(* ===== verification/NormSqlClaims.v ===== *)
(** What the fingerprint promises: it is the specification's, and it does not see
    the spelling of literals, the case of words, white space, or the length of value
    lists. *)
From Stdlib Require Import Ascii String.
From stdpp Require Import base list.
From S2P Require Import Prelude Proto NormSql NormSqlProps.
#[local] Open Scope Z_scope.
Implicit Types (l : list Z) (t : token) (ts : list token) (c : Z).

Definition is_my (d : lk_sql_dialect) : bool := bool_decide (d = LK_SQL_MYSQL).
Definition norm_spec (XXH3 : list Z -> Z) (ts : list token) (flagged : bool) : lk_norm_out :=
  let ws := words ts in
  NormOut (ztake text_cap (join ws)) (XXH3 (hash_stream ws)) (flagged || (text_cap <? zlen (join ws))).

Lemma norm_spec_ok XXH3 sql d : zlen sql < 2 ^ 32 ->
  lk_norm_sql XXH3 sql d = let '(ts, b, v) := lexes (is_my d) sql in norm_spec XXH3 ts (b || (0 <? v)).
Proof.
  intros Hl. unfold lk_norm_sql, lexes, norm_spec. fold (is_my d). rewrite lex_loop_fold.
  pose proof (lex_toks_ok (is_my d) (List.length sql) 0 sql) as Hok. pose proof (lex_toks_len (is_my d) (List.length sql) 0 sql) as Hlen.
  destruct (lex (List.length sql) (is_my d) 0 sql) as [[ts b] v]. cbn [fst snd] in *.
  assert (zlen ts < 2 ^ 32) as Hz by (unfold zlen in *; lia).
  pose proof (drain_collapse sink_push sink_ctx0 ts Hok Hz) as Hd. set (nx := fold_left (emit sink_push) ts (norm_ctx0 sink_ctx0)) in *.
  destruct (sunk_fold (collapse ts) sink_ctx0 [] false sunk0) as [_ Hs].
  { apply collapse2_ok, collapse1_ok, Hok. }
  { change (zlen []) with 0. destruct (collapse1_ok ts K_OTHER 0 Hok) as [Hok1 Hl1]. destruct (collapse2_ok (collapse1 K_OTHER 0 ts) G0 false Hok1) as [_ Hl2].
    unfold zlen, collapse in *. lia. }
  cbn [app] in Hs. rewrite <- Hd in Hs. destruct Hs as ([Ht Hb] & Hh & _). fold (words ts) in *.
  assert (forall b : bool, drain sink_push ((if b then mark_trunc else id) nx) = (if b then flag else id) (drain sink_push nx)) as Hm
    by (intros []; [apply drain_flag|done]).
  set (s := drain sink_push nx) in *. destruct b; cbn [orb]; destruct (0 <? v); cbn [id];
    rewrite ?drain_flag; fold s; rewrite ?(Hm true), ?(Hm false); fold s; cbn [flag sk_text sk_trunc sk_hashed upd orb id]; rewrite ?Ht, ?Hh, ?Hb; reflexivity.
Qed.

(** ** Same kinds and canonical texts *)
Definition alike t u : Prop := t_kind t = t_kind u /\ canon t = canon u.
Lemma alike_kind k t u : alike t u -> is_kind k t = is_kind k u.
Proof. intros [E _]. unfold is_kind. by rewrite E. Qed.

Lemma collapse1_alike ts us : Forall2 alike ts us -> forall p d, Forall2 alike (collapse1 p d ts) (collapse1 p d us).
Proof.
  revert us. induction ts as [ts IH] using (induction_ltof1 _ (@List.length token)). unfold ltof in IH. intros us H p d.
  destruct H as [|t u ts us Htu H]; [constructor|]. cbn [collapse1]. rewrite (alike_kind _ _ _ Htu). destruct (_ && _ && _).
  - destruct H as [|t1 u1 ts us H1 H]; [by constructor|]. rewrite (alike_kind _ _ _ H1). destruct (is_kind K_PH u1).
    + apply IH; [cbn; lia|done].
    + constructor; [done|]. apply IH; [cbn; lia|by constructor].
  - constructor; [done|]. unfold depth_after. rewrite (proj1 Htu). apply IH; [cbn; lia|done].
Qed.
Lemma collapse2_alike ts us : Forall2 alike ts us -> forall g h, Forall2 alike (collapse2 g h ts) (collapse2 g h us).
Proof.
  revert us. induction ts as [ts IH] using (induction_ltof1 _ (@List.length token)). unfold ltof in IH. intros us H g h.
  destruct H as [|t u ts us Htu H]; [constructor|]. destruct (h && is_kind K_COMMA t) eqn:E.
  - assert (Forall2 alike (t :: collapse2 G0 false ts) (u :: collapse2 G0 false us)) as Hd by (constructor; [done|apply IH; [cbn; lia|done]]).
    cbn [collapse2]. rewrite <- (alike_kind _ _ _ Htu), E. destruct H as [|t1 u1 ts us H1 H]; [done|]. destruct H as [|t2 u2 ts us H2 H]; [done|].
    destruct H as [|t3 u3 ts us H3 H]; [done|]. rewrite (alike_kind _ _ _ H1), (alike_kind _ _ _ H2), (alike_kind _ _ _ H3).
    destruct (_ && _ && _); [apply IH; [cbn; lia|done]|done].
  - rewrite !collapse2_emit; [|by rewrite <- (alike_kind _ _ _ Htu)|done]. constructor; [done|]. unfold grp_after. rewrite (proj1 Htu). apply IH; [cbn; lia|done].
Qed.
Lemma trim_alike ts us : Forall2 alike ts us -> Forall2 alike (trim ts) (trim us).
Proof.
  induction 1 as [|t u ts us Htu H IH]; [constructor|]. cbn [trim]. inversion IH; [rewrite (alike_kind _ _ _ Htu); destruct (is_kind _ u); [done|by constructor]|].
  constructor; [done|by constructor].
Qed.
Lemma words_alike ts us : Forall2 alike ts us -> words ts = words us.
Proof.
  intros H. unfold words, collapse. apply collapse1_alike with (p := K_OTHER) (d := 0) in H. apply collapse2_alike with (g := G0) (h := false) in H.
  apply trim_alike in H. induction H as [|t u ? ? [_ E] _ IH]; [done|]. cbn. by rewrite E, IH.
Qed.

(** ** Statements as written *)
Inductive atom :=
  | AWord (c : Z) (w : list Z)       (** identifier or keyword *)
  | AStr (body : list Z)             (** string literal of this content *)
  | ANum (c : Z) (ds : list Z)       (** decimal integer literal *)
  | AParam (c : Z) (ds : list Z)     (** [$n] *)
  | AOp (c : Z) (ops : list Z)       (** operator *)
  | APunct (t : token).              (** one of the four punctuation marks *)

Definition plain_op (c : Z) : bool := is_op_char c && negb (is_any "-/#`" c).
Definition atom_wf (my : bool) (a : atom) : Prop :=
  match a with
  | AWord c w => is_ident_start c = true /\ Forall (fun b => is_ident_cont b = true) w
  | AStr body => Forall (fun b => my = true -> b <> 92) body
  | ANum c ds => is_digit c = true /\ Forall (fun b => is_digit b = true) ds
  | AParam c ds => my = false /\ is_digit c = true /\ Forall (fun b => is_digit b = true) ds
  | AOp c ops => plain_op c = true /\ Forall (fun b => plain_op b = true) ops
  | APunct t => t = tok_lp \/ t = tok_rp \/ t = tok_comma \/ t = tok_semi
  end.
Definition is_lit (a : atom) : bool := match a with AStr _ | ANum _ _ | AParam _ _ => true | _ => false end.
(** A quote inside a string is doubled. *)
Definition quote_byte (b : Z) : list Z := if b =? QUOTE then [QUOTE; QUOTE] else [b].
Definition atom_bytes (a : atom) : list Z :=
  match a with
  | AWord c w => c :: w | AStr body => QUOTE :: flat_map quote_byte body ++ [QUOTE] | ANum c ds => c :: ds
  | AParam c ds => ch "$" :: c :: ds | AOp c ops => c :: ops | APunct t => t_text t
  end.
Definition atom_tok (a : atom) : token :=
  match a with
  | AWord c w => Tok K_OTHER true (c :: w) | AOp c ops => Tok K_OTHER false (c :: ops)
  | APunct t => t | _ => tok_ph
  end.
(** An atom and the white space after it. *)
Definition spaced : Type := atom * list Z.
Definition gap_wf (g : list Z) : Prop := g <> [] /\ Forall (fun b => is_space b = true) g.
Definition spaced_wf (my : bool) (x : spaced) : Prop := atom_wf my x.1 /\ gap_wf x.2.
Definition print (xs : list spaced) : list Z := flat_map (fun x : spaced => atom_bytes x.1 ++ x.2) xs.
Definition toks (xs : list spaced) : list token := map (fun x : spaced => atom_tok x.1) xs.

(** A byte of a class is none of the bytes outside it. *)
Ltac not_byte H := repeat match goal with
  | |- context [?c =? ?k] => replace (c =? k) with false by (symmetry; apply Z.eqb_neq; intros ->; vm_compute in H; discriminate H)
  end.

Lemma span_stop (P : Z -> bool) w b r : Forall (fun b => P b = true) w -> P b = false -> span P (w ++ b :: r) = (w, b :: r).
Proof. intros Hw Hb. induction Hw as [|x w Hx _ IH]; cbn; [by rewrite Hb|]. by rewrite Hx, IH. Qed.
Lemma skip_quoted_body my body b r : Forall (fun x => my = true -> x <> 92) body -> b <> QUOTE ->
  skip_quoted QUOTE my (flat_map quote_byte body ++ QUOTE :: b :: r) = b :: r.
Proof.
  intros Hw Hb. induction Hw as [|x w Hx _ IH]; cbn [flat_map app].
  - cbn [skip_quoted]. rewrite andb_false_r. change (QUOTE =? QUOTE) with true. destruct (Z.eqb_spec b QUOTE); done.
  - unfold quote_byte at 1. destruct (Z.eqb_spec x QUOTE) as [->|Hq]; cbn [app skip_quoted].
    + rewrite andb_false_r. change (QUOTE =? QUOTE) with true. cbn. exact IH.
    + assert (my && (x =? 92) = false) as -> by (destruct my; [|done]; apply Z.eqb_neq; by apply Hx).
      destruct (Z.eqb_spec x QUOTE); [done|]. exact IH.
Qed.

(** No class but white space has the byte after an atom. *)
Lemma space_facts b : is_space b = true -> is_ident_cont b = false /\ is_digit b = false /\ digits_ b = false /\ is_op_char b = false /\ b <> QUOTE /\
  is_any "xXoObB" b = false /\ is_any "eE" b = false /\ (b =? ch ".") = false.
Proof.
  intros H. unfold is_space in H. repeat (apply orb_true_iff in H as [H|H]); apply Z.eqb_eq in H; subst b; repeat split; (reflexivity || discriminate).
Qed.

Lemma no_quote w b r : Forall (fun b => is_ident_cont b = true) w -> is_space b = true -> next_quote (w ++ b :: r) = false.
Proof.
  intros Hw Hb. destruct Hw as [|x w Hx _]; cbn [app next_quote]; [apply Z.eqb_neq, space_facts, Hb|].
  apply Z.eqb_neq. intros ->. discriminate Hx.
Qed.
Lemma ident_not_digit c : is_ident_start c = true -> is_digit c = false.
Proof.
  unfold is_ident_start, is_alpha, is_digit, in_range. intros H. destruct (is_digit c) eqn:E; unfold is_digit, in_range in E; [|done].
  apply andb_true_iff in E as [E1 E2]. apply Z.leb_le in E1, E2. exfalso.
  change (ch "0") with 48 in *. change (ch "9") with 57 in *. change (ch "a") with 97 in *. change (ch "z") with 122 in *.
  change (ch "A") with 65 in *. change (ch "Z") with 90 in *. change (ch "_") with 95 in *. lia.
Qed.

Definition read (a : atom) my b r : Prop :=
  exists c tl, atom_bytes a = c :: tl /\ lex_step my 0 c (tl ++ b :: r) = tok 0 (b :: r) (atom_tok a).

Lemma read_word my c w b r : atom_wf my (AWord c w) -> is_space b = true -> read (AWord c w) my b r.
Proof.
  intros [Hc Hw] Hb. exists c, w. split; [done|]. unfold lex_step. rewrite (no_quote w b r Hw Hb), !andb_false_r.
  unfold is_space. rewrite (ident_not_digit c Hc), Hc. unfold QUOTE, DQUOTE. not_byte Hc. rewrite !andb_false_r. cbn [orb andb].
  unfold lex_word. destruct (space_facts b Hb) as (Hi & _). rewrite (span_stop _ w b r Hw Hi).
  assert ((b =? QUOTE) || (b =? DQUOTE) = false) as ->.
  { unfold is_space in Hb. apply orb_false_iff. split; apply Z.eqb_neq; intros ->; discriminate Hb. }
  by rewrite andb_false_r.
Qed.

Lemma read_str my body b r : atom_wf my (AStr body) -> is_space b = true -> read (AStr body) my b r.
Proof.
  intros Hw Hb. exists QUOTE, (flat_map quote_byte body ++ [QUOTE]). split; [done|]. unfold lex_step.
  change (is_space QUOTE) with false. change (QUOTE =? ch "*") with false. change (QUOTE =? ch "-") with false. change (QUOTE =? ch "#") with false.
  change (QUOTE =? ch "/") with false. change (QUOTE =? QUOTE) with true. change (QUOTE =? DQUOTE) with false. change (is_any "eE" QUOTE) with false.
  rewrite !andb_false_r. cbn [orb andb]. change (QUOTE =? QUOTE) with true. cbv iota. rewrite orb_false_r, <- app_assoc. cbn [app].
  rewrite skip_quoted_body; [done|exact Hw|apply space_facts, Hb].
Qed.

Lemma skip_stop (P : Z -> bool) w b r : Forall (fun b => P b = true) w -> P b = false -> skip P (w ++ b :: r) = b :: r.
Proof. intros. unfold skip. by rewrite span_stop. Qed.
Lemma next_not_digit ds b r (P : Z -> bool) : Forall (fun b => is_digit b = true) ds -> P b = false -> (forall x, is_digit x = true -> P x = false) ->
  match ds ++ b :: r with x :: _ => P x | [] => false end = false.
Proof. intros Hd Hb HP. destruct Hd as [|x ds Hx _]; cbn; [done|by apply HP]. Qed.
Lemma is_any_not (P : Z -> bool) cs c : forallb (fun k => negb (P k)) (lit cs) = true -> P c = true -> is_any cs c = false.
Proof.
  unfold is_any. intros Hk Hc. induction (lit cs) as [|k ks IH]; [done|]. cbn in *. apply andb_true_iff in Hk as [Hk Hks].
  rewrite (IH Hks), orb_false_r. apply Z.eqb_neq. intros ->. by rewrite Hc in Hk.
Qed.

Lemma read_num my c ds b r : atom_wf my (ANum c ds) -> is_space b = true -> read (ANum c ds) my b r.
Proof.
  intros [Hc Hd] Hb. exists c, ds. split; [done|]. destruct (space_facts b Hb) as (Hi & Hdg & Hd_ & _ & Hq & Hx & He & Hp).
  assert (next_quote (ds ++ b :: r) = false) as Hnq.
  { unfold next_quote. apply next_not_digit; [done|by apply Z.eqb_neq|]. intros x H. unfold QUOTE. not_byte H. done. }
  unfold lex_step. rewrite Hnq, !andb_false_r. unfold is_space. rewrite Hc. unfold QUOTE, DQUOTE. not_byte Hc. rewrite !andb_false_r. cbn [orb andb].
  unfold skip_number. rewrite (next_not_digit ds b r (is_any "xXoObB") Hd Hx (fun x => is_any_not is_digit "xXoObB" x eq_refl)), andb_false_r.
  rewrite skip_stop; [|eapply Forall_impl; [exact Hd|]; intros x E; unfold digits_; by rewrite E|done].
  unfold skip_fraction, next_is. rewrite Hp. unfold skip_exponent. by rewrite He.
Qed.

Lemma read_param my c ds b r : atom_wf my (AParam c ds) -> is_space b = true -> read (AParam c ds) my b r.
Proof.
  intros (-> & Hc & Hd) Hb. exists (ch "$"), (c :: ds). split; [done|]. cbn [app]. unfold lex_step.
  assert (next_quote (c :: ds ++ b :: r) = false) as Hnq by (cbn; apply Z.eqb_neq; intros ->; discriminate Hc).
  rewrite Hnq, !andb_false_r. change (is_space (ch "$")) with false. cbn [negb andb orb].
  replace (is_digit (ch "$") || _) with false by reflexivity. unfold lex_dollar. rewrite Hc.
  destruct (space_facts b Hb) as (_ & Hdg & _). change (drop 1 (c :: ds ++ b :: r)) with (ds ++ b :: r). by rewrite (skip_stop _ ds b r Hd Hdg).
Qed.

AIM OF THE EXERCISE: The lines that mention the word "reflexivity" should be pulled from the records above.

RESPONSE BELOW:
    rewrite ?drain_flag; fold s; rewrite ?(Hm true), ?(Hm false); fold s; cbn [flag sk_text sk_trunc sk_hashed upd orb id]; rewrite ?Ht, ?Hh, ?Hb; reflexivity.
  intros H. unfold is_space in H. repeat (apply orb_true_iff in H as [H|H]); apply Z.eqb_eq in H; subst b; repeat split; (reflexivity || discriminate).
  replace (is_digit (ch "$") || _) with false by reflexivity. unfold lex_dollar. rewrite Hc.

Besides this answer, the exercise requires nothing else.